KARACHI, April 9: Twenty-one women and eight children died and over 50 others suffered injuries in a stampede inside a three-storey mosque where a large number of women had gathered on Sunday for a weekly congregation. Thousands of women usually attend the weekly congregation at Dawat-i-Islami’s Faizan-i-Madina mosque. But on Sunday, the attendance was even larger because of the approaching Eid Miladun Nabi, and two floors of the building were jam-packed.

Witnesses said a woman and her child were descending the stairs from the second floor when the child fell. While attempting to lift the chid she tried to stop the women behind her, but she failed and the child was trampled. Her frantic calls for help were misunderstood by other women and sparked a panic.

The sources said that as women on the first and second floors started running downstairs, those on the ground floor also tried to get out of the mosque through its only exit. Several women and children were trapped at the staircase and the eight-foot exit gate. Many were suffocated at the staircase while those who fell could not stand up as more women thronged the exit gate.

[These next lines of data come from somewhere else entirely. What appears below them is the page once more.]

(* ===== verification/Suggest.v ===== *)
(** * cmd/otedama/main.go: suggesting a subcommand

    [levenshtein] with its two rolling rows, the choice of the closest known
    subcommand, and the edit distance they are to compute. *)
From S2P Require Import Prelude.
From S2P Require Import Utf8.
From S2P Require Import Text.

Open Scope nat_scope.

(** ** The code *)

(** The rest of a row: [left] is [cur[j]], [diag] is [prev[j]], [ups] is [prev[j+1:]]. *)
Fixpoint rowLoop (ca : Z) (left diag : nat) (ups : list nat) (br : list Z) : list nat :=
  match br, ups with
  | cb :: br, up :: ups =>
      let cost := if (ca =? cb)%Z then 0 else 1 in
      let v := (left + 1) `min` (up + 1) `min` (diag + cost) in
      v :: rowLoop ca v up ups br
  | _, _ => []
  end.
Definition levRow (ca : Z) (i : nat) (prev : list nat) (br : list Z) : list nat :=
  (i + 1) :: rowLoop ca (i + 1) (nth 0 prev 0) (tail prev) br.
Fixpoint levLoop (i : nat) (ar br : list Z) (prev : list nat) : list nat :=
  match ar with
  | [] => prev
  | ca :: ar => levLoop (S i) ar br (levRow ca i prev br)
  end.
Definition levenshtein (a b : list Z) : nat :=
  let ar := runes a in
  let br := runes b in
  nth (length br) (levLoop 0 ar br (seq 0 (length br + 1))) 0.

Definition helpSubcommand : list Z := %"help".
Definition knownSubcommands : list (list Z) :=
  [%"run"; %"version"; %"config"; %"service"; %"doctor"; %"wallet"; %"completion"; helpSubcommand].

(** [strings.TrimLeft(typed, "-")]. *)
Fixpoint trimDashes (s : list Z) : list Z :=
  match s with
  | c :: s' => if (c =? 45)%Z then trimDashes s' else s
  | [] => []
  end.
Definition suggestSubcommand (typed : list Z) : list Z :=
  let t := trimDashes typed in
  (foldl (λ best c, let d := levenshtein t c in if d <? snd best then (c, d) else best) ([], 3) knownSubcommands).1.

Example suggest_examples :
  map suggestSubcommand [%"rnu"; %"--versio"; %"confg"; %"xyzzy"; %"walet"; []] =
  [%"run"; %"version"; %"config"; []; %"wallet"; []].
Proof. vm_compute. reflexivity. Qed.

(** * Edit distance *)

(** One insertion, deletion or substitution. *)
Inductive edit : list Z → list Z → Prop :=
  | edit_insert l r c : edit (l ++ r) (l ++ c :: r)
  | edit_delete l r c : edit (l ++ c :: r) (l ++ r)
  | edit_replace l r c d : edit (l ++ c :: r) (l ++ d :: r).

(** The distance by recursion on both strings. *)
Fixpoint lev (a : list Z) : list Z → nat :=
  fix levb (b : list Z) : nat :=
    match a, b with
    | [], _ => length b
    | _, [] => length a
    | x :: a', y :: b' =>
        (levb b' + 1) `min` (lev a' b + 1) `min` (lev a' b' + if (x =? y)%Z then 0 else 1)
    end.

Lemma lev_nil_l b : lev [] b = length b.
Proof. by destruct b. Qed.
Lemma lev_nil_r a : lev a [] = length a.
Proof. by destruct a. Qed.
Lemma lev_cons x a y b :
  lev (x :: a) (y :: b) =
  (lev (x :: a) b + 1) `min` (lev a (y :: b) + 1) `min` (lev a b + if (x =? y)%Z then 0 else 1).
Proof. done. Qed.

(** ** The distance is the least number of edits *)

Lemma edit_cons c a b : edit a b → edit (c :: a) (c :: b).
Proof. intros []; [apply (edit_insert (c :: l))|apply (edit_delete (c :: l))|apply (edit_replace (c :: l))]. Qed.
Lemma edits_cons c n a b : nsteps edit n a b → nsteps edit n (c :: a) (c :: b).
Proof. induction 1; econstructor; [by apply edit_cons|done]. Qed.
Lemma edits_app n m a b c : nsteps edit n a b → nsteps edit m b c → nsteps edit (n + m) a c.
Proof. intros. by eapply nsteps_trans. Qed.

Lemma lev_edits a b : nsteps edit (lev a b) a b.
Proof.
  revert b. induction a as [|x a IHa]; intros b.
  { rewrite lev_nil_l. induction b as [|y b IH]; [constructor|]. cbn [length].
    eapply nsteps_l; [apply (edit_insert [] [] y)|]. cbn [app]. by apply edits_cons. }
  induction b as [|y b IHb].
  { rewrite lev_nil_r. clear IHa. generalize (x :: a). clear. induction l as [|x l IH]; [constructor|]. cbn [length].
    eapply nsteps_l; [apply (edit_delete [] l x)|done]. }
  rewrite lev_cons. destruct (Nat.min_spec ((lev (x :: a) b + 1) `min` (lev a (y :: b) + 1))
    (lev a b + if (x =? y)%Z then 0 else 1)) as [[_ ->]|[_ ->]].
  - destruct (Nat.min_spec (lev (x :: a) b + 1) (lev a (y :: b) + 1)) as [[_ ->]|[_ ->]].
    + rewrite Nat.add_1_r. eapply nsteps_r; [exact IHb|]. apply (edit_insert [] b y).
    + rewrite Nat.add_comm. eapply nsteps_l; [apply (edit_delete [] a x)|]. apply IHa.
  - destruct (Z.eqb_spec x y) as [->|Hne].
    + rewrite Nat.add_0_r. apply edits_cons, IHa.
    + rewrite Nat.add_comm. eapply nsteps_l; [apply (edit_replace [] a x y)|]. cbn [app]. apply edits_cons, IHa.
Qed.

(** One more or one less rune at the front moves the distance by at most one. *)
Lemma lev_drop_l x a b : lev a b ≤ lev (x :: a) b + 1 ∧ lev (x :: a) b ≤ lev a b + 1.
Proof.
  revert x b. induction a as [|z a IHa]; intros x b.
  - rewrite lev_nil_l. induction b as [|y b IHb]; [cbn; lia|]. rewrite lev_cons, !lev_nil_l in *. cbn [length] in *.
    destruct (x =? y)%Z; lia.
  - induction b as [|y b IHb]; [rewrite !lev_nil_r; cbn [length]; lia|].
    rewrite (lev_cons x), (lev_cons z a y b). destruct (IHa z b), (IHa z (y :: b)).
    rewrite (lev_cons z a y b) in *.
    destruct (z =? y)%Z, (x =? y)%Z; lia.
Qed.
Lemma lev_sub_l x z a b : lev (x :: a) b ≤ lev (z :: a) b + 1.
Proof.
  revert x z. induction b as [|y b IHb]; intros x z; [by rewrite !lev_nil_r; cbn; lia|].
  rewrite (lev_cons x), (lev_cons z). pose proof (IHb x z). destruct (x =? y)%Z, (z =? y)%Z; lia.
Qed.
Lemma lev_cons_l c a a' b :
  (∀ b, lev a b ≤ lev a' b + 1) → lev (c :: a) b ≤ lev (c :: a') b + 1.
Proof.
  intros H. induction b as [|y b IHb]; [rewrite !lev_nil_r; specialize (H []); rewrite !lev_nil_r in H; cbn; lia|].
  rewrite !lev_cons. pose proof (H (y :: b)). pose proof (H b). lia.
Qed.
Lemma edit_lev a a' b : edit a a' → lev a b ≤ lev a' b + 1.
Proof.
  intros He. revert b. destruct He as [l r c|l r c|l r c d]; induction l as [|x l IH]; intros b; cbn [app];
    try (by apply lev_cons_l).
  - apply lev_drop_l.
  - apply lev_drop_l.
  - apply lev_sub_l.
Qed.
Lemma lev_refl a : lev a a = 0.
Proof. induction a as [|x a IH]; [done|]. rewrite lev_cons, Z.eqb_refl, IH. lia. Qed.
Lemma lev_least n a b : nsteps edit n a b → lev a b ≤ n.
Proof.
  induction 1 as [a|n a a' b He _ IH]; [by rewrite lev_refl|]. pose proof (edit_lev a a' b He). lia.
Qed.

(** ** The rows compute it *)

(** The row of the prefix with reverse [p], after the columns of [b1] (reversed). *)
Fixpoint rowOf (p b1 b2 : list Z) : list nat :=
  match b2 with
  | [] => []
  | c :: b2 => lev p (c :: b1) :: rowOf p (c :: b1) b2
  end.
Definition fullRow (p b : list Z) : list nat := lev p [] :: rowOf p [] b.

Lemma rowLoop_rowOf ca p b1 b2 :
  rowLoop ca (lev (ca :: p) b1) (lev p b1) (rowOf p b1 b2) b2 = rowOf (ca :: p) b1 b2.
Proof.
  revert b1. induction b2 as [|cb b2 IH]; intros b1; [done|]. cbn [rowOf rowLoop].
  change ((lev (ca :: p) b1 + 1) `min` (lev p (cb :: b1) + 1) `min`
    (lev p b1 + (if (ca =? cb)%Z then 0 else 1))) with (lev (ca :: p) (cb :: b1)).
  f_equal. apply IH.
Qed.
Lemma levLoop_fullRow ar br p : levLoop (length p) ar br (fullRow p br) = fullRow (reverse ar ++ p) br.
Proof.
  revert p. induction ar as [|ca ar IH]; intros p; [done|]. cbn [levLoop].
  rewrite reverse_cons, <-app_assoc. cbn [app]. change (S (length p)) with (length (ca :: p)). rewrite <-IH. f_equal.
  unfold levRow, fullRow. cbn [nth tail]. rewrite lev_nil_r. cbn [length]. rewrite Nat.add_1_r. f_equal.
  rewrite <-(rowLoop_rowOf ca p [] br), !lev_nil_r. done.
Qed.
Lemma seq_fullRow b : seq 0 (length b + 1) = fullRow [] b.
Proof.
  unfold fullRow. rewrite Nat.add_1_r. cbn [seq]. f_equal.
  assert (∀ b1, seq (S (length b1)) (length b) = rowOf [] b1 b) as H; [|apply (H [])].
  induction b as [|c b IH]; intros b1; [done|]. cbn [length seq rowOf]. rewrite lev_nil_l. f_equal. apply (IH (c :: b1)).
Qed.
Lemma fullRow_last p b : nth (length b) (fullRow p b) 0 = lev p (reverse b).
Proof.
  assert (∀ b b1, nth (length b) (lev p b1 :: rowOf p b1 b) 0 = lev p (reverse b ++ b1)) as H.
  { clear b. induction b as [|c b IH]; intros b1; [done|]. cbn [length nth rowOf].
    rewrite reverse_cons, <-app_assoc. apply IH. }
  unfold fullRow. rewrite H. by rewrite app_nil_r.
Qed.
Lemma levenshtein_lev a b : levenshtein a b = lev (reverse (runes a)) (reverse (runes b)).
Proof.
  unfold levenshtein. rewrite seq_fullRow. pose proof (levLoop_fullRow (runes a) (runes b) []) as H.
  cbn [length] in H. rewrite H, app_nil_r. apply fullRow_last.
Qed.

Lemma edit_reverse a b : edit a b → edit (reverse a) (reverse b).
Proof.
  intros []; rewrite ?reverse_app, ?reverse_cons, <-?app_assoc; cbn [app].
  - apply (edit_insert (reverse r) (reverse l) c).
  - apply (edit_delete (reverse r) (reverse l) c).
  - apply (edit_replace (reverse r) (reverse l) c d).
Qed.
Lemma edits_reverse n a b : nsteps edit n a b → nsteps edit n (reverse a) (reverse b).
Proof. induction 1; econstructor; [by apply edit_reverse|done]. Qed.

Lemma levenshtein_exact a b :
  nsteps edit (levenshtein a b) (runes a) (runes b) ∧
  ∀ n, nsteps edit n (runes a) (runes b) → levenshtein a b ≤ n.
Proof.
  rewrite levenshtein_lev. split.
  - rewrite <-(reverse_involutive (runes a)), <-(reverse_involutive (runes b)) at 2.
    apply edits_reverse, lev_edits.
  - intros n H. by apply lev_least, edits_reverse.
Qed.

(** ** The closest subcommand *)

Lemma foldl_closest (d : list Z → nat) cs best :
  let r := foldl (λ best c, if d c <? snd best then (c, d c) else best) best cs in
  (r = best ∨ (r.1 ∈ cs ∧ r.2 = d r.1 ∧ r.2 < best.2)) ∧ r.2 ≤ best.2 ∧ ∀ c, c ∈ cs → r.2 ≤ d c.
Proof.
  revert best. induction cs as [|c cs IH]; intros best; cbn [foldl].
  { split_and!; [by left|done|]. intros c Hc. by apply elem_of_nil in Hc. }
  destruct (IH (if d c <? best.2 then (c, d c) else best)) as (H1 & H2 & H3).
  set (r := foldl _ _ cs) in *. clearbody r. destruct (Nat.ltb_spec (d c) best.2); cbn [fst snd] in *.
  - split_and!; [right|lia|].
    + destruct H1 as [->|(Hin & Hd & Hlt)]; cbn [fst snd].
      * split_and!; [apply elem_of_cons; by left|done|lia].
      * split_and!; [apply elem_of_cons; by right|done|lia].
    + intros c' [->|Hc']%elem_of_cons; [lia|by apply H3].
  - split_and!; [|done|].
    + destruct H1 as [->|(Hin & Hd & Hlt)]; [by left|right]. split_and!; [apply elem_of_cons; by right|done|done].
    + intros c' [->|Hc']%elem_of_cons; [lia|by apply H3].
Qed.

(** A mistyped subcommand is answered with the nearest one.  The two-row
    computation is the edit distance: the least number of insertions, deletions
    and substitutions of runes between the two words.  If some known subcommand
    is within two edits of what was typed (leading dashes apart), the suggestion
    is one at the least distance, otherwise there is none. *)
Theorem suggestion_nearest typed :
  let t := trimDashes typed in
  let s := suggestSubcommand typed in
  (∀ c, nsteps edit (levenshtein t c) (runes t) (runes c) ∧
        ∀ n, nsteps edit n (runes t) (runes c) → levenshtein t c ≤ n) ∧
  ((s ∈ knownSubcommands ∧ levenshtein t s ≤ 2 ∧ ∀ c, c ∈ knownSubcommands → levenshtein t s ≤ levenshtein t c) ∨
   (s = [] ∧ ∀ c, c ∈ knownSubcommands → 2 < levenshtein t c)).
Proof.
  intros t s. split; [intros c; apply levenshtein_exact|].
  subst s. unfold suggestSubcommand. fold t.
  destruct (foldl_closest (levenshtein t) knownSubcommands ([], 3)) as (H1 & H2 & H3).
  destruct (foldl _ ([], 3) knownSubcommands) as [s n]. cbn [fst snd] in *.
  destruct H1 as [[= -> ->]|(Hin & -> & Hlt)].
  - right. split; [done|]. intros c Hc. specialize (H3 c Hc). lia.
  - left. split_and!; [done|lia|done].
Qed.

“Women fell on each other as panic spread. It was an absolute mayhem. Nobody knew what has happened,” a woman said.

A security guard of the mosque, posted outside the building, said his duty was to stop men from entering the mosque. As the stampede occurred, women started crying for help, he said, adding: “I and my colleagues tried to enter the building but the only exit was jammed as women were desperately trying to come out.”

He said some of the guards who could finally enter the building found the situation beyond control. Many women had been writhing in agony and crying for help.

Most of the injured and dead were taken to the Liaquat National Hospital.

LNH Director Dr Ali Azmat Abidi told Dawn that two bodies and many of the injured had been brought to the hospital.

“We have admitted 15 injured. Other injured were not as serious as those admitted. They were discharged after first aid,” he said.

Dr Abidi said apparently most people died of suffocation and their vital organs, such as abdomen and lungs, were damaged.

In the Jinnah Postgraduate Medical Centre, Accident and Emergency In-charge Dr Seemi Jamali said bodies of six women and one child had been brought to the hospital. Three injured were admitted to the JPMC, she added.

Rizwan Edhi of the Edhi Foundation said. “We dispatched ambulances but our volunteers were not allowed to enter the building or to shift the injured and dead to ambulances. They were told that women strictly observed pardah and only mehram could touch them.”

He said the obstructions delayed the rescue work and several women could not be taken to hospitals.

Asif Ejaz Sheikh, district police officer, said there was no indication the incident was a terrorist act.

“Initially, it was said that a phone call was received by the mosque organisers that a bomb was planted in the mosque. But we have checked and there was no phone call. It was just a rumour,” he said.

Thousands of pairs of shoes were seen littered outside the mosque. Relatives wailed and beat their chests as ambulances ferried dead and injured people to hospitals.